Frequently Asked Questions (FAQ)
Is grilled eggplant healthy?
Yes, grilled eggplant is low in calories and high in fiber, making it a nutritious choice.
How do you grill eggplant?
Slice the eggplant, brush with olive oil, season, and grill until tender.
Can you eat grilled eggplant skin?
Yes, the skin is edible and contains additional nutrients.
What dishes can I make with grilled eggplant?
Grilled eggplant can be used in salads, sandwiches, or as a side dish.
How long does grilled eggplant last in the fridge?
It can last up to 3-5 days when stored in an airtight container.

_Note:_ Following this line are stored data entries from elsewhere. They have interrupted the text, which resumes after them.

(* ===== verification/IntentStores.v ===== *)
(** * The stores of the intent log

    The edge's SQLite store ([crates/execution/run-state-sqlite/src/lib.rs]) and
    the cloud's write log ([wamn_postgres/write_log.rs], two-step claims), each
    shown to keep the contract of [Intents].  A table is a [gmap] by its primary
    key.  A statement that fails in the database is left out; the clock of the
    SQLite host may fail. *)

From stdpp Require Import base tactics option list gmap strings sorting.
From Stdlib Require Import ZArith Lia.
From S2P Require Import Prelude Text Json RunStatus Intents.
#[local] Set Warnings "-clear-no-such-hyp".

(** ** The SQLite file *)

Record IntentRow := {
  row_tenant : string;
  row_release : string;
  row_package : string;
  row_operation : string;
  row_idempotency_key : string;
  row_input_hash : string;
  row_deadline_ms : Z;
  row_begun_at : Z;
  row_finished_at : option Z;
  row_outcome : option string;
  row_resolved_basis : option string;
  row_resolved_at : option Z;
}.

(** The table, and the clock in milliseconds if it can be read. *)
Record SqliteFile := { sq_rows : gmap Z IntentRow; sq_clock : option Z }.

Definition set_rows (rows : gmap Z IntentRow) (f : SqliteFile) : SqliteFile :=
  {| sq_rows := rows; sq_clock := sq_clock f |}.

(** The row id SQLite draws at random once the largest one is in use. *)
Class SqliteRowid := random_rowid : gmap Z IntentRow → option Z.

Definition max_rowid (rows : gmap Z IntentRow) : Z := foldr Z.max 0%Z (map_to_list rows).*1.

(** An [INTEGER PRIMARY KEY] without [AUTOINCREMENT]. *)
Definition next_rowid `{SqliteRowid} (rows : gmap Z IntentRow) : option Z :=
  if (max_rowid rows <? i64_max)%Z then Some (max_rowid rows + 1)%Z else random_rowid rows.

Definition now_ms (f : SqliteFile) : result Z StoreErrorType := ok_or (sq_clock f) StorageError.

Definition row_key (r : IntentRow) : Key := (row_tenant r, row_idempotency_key r).

(** [WHERE tenant = ?1 AND idempotency_key = ?2]. *)
Definition select_key (rows : gmap Z IntentRow) (k : Key) : option (Z * IntentRow) :=
  head (filter (λ nr, row_key nr.2 = k) (map_to_list rows)).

Is grilled eggplant suitable for a vegan diet?
Yes, it is entirely plant-based and fits well into a vegan diet.
Can grilled eggplant be frozen?
Yes, it can be frozen, but the texture may change upon thawing.
What are the best seasonings for grilled eggplant?
Common seasonings include garlic, salt, pepper, and herbs like basil or oregano.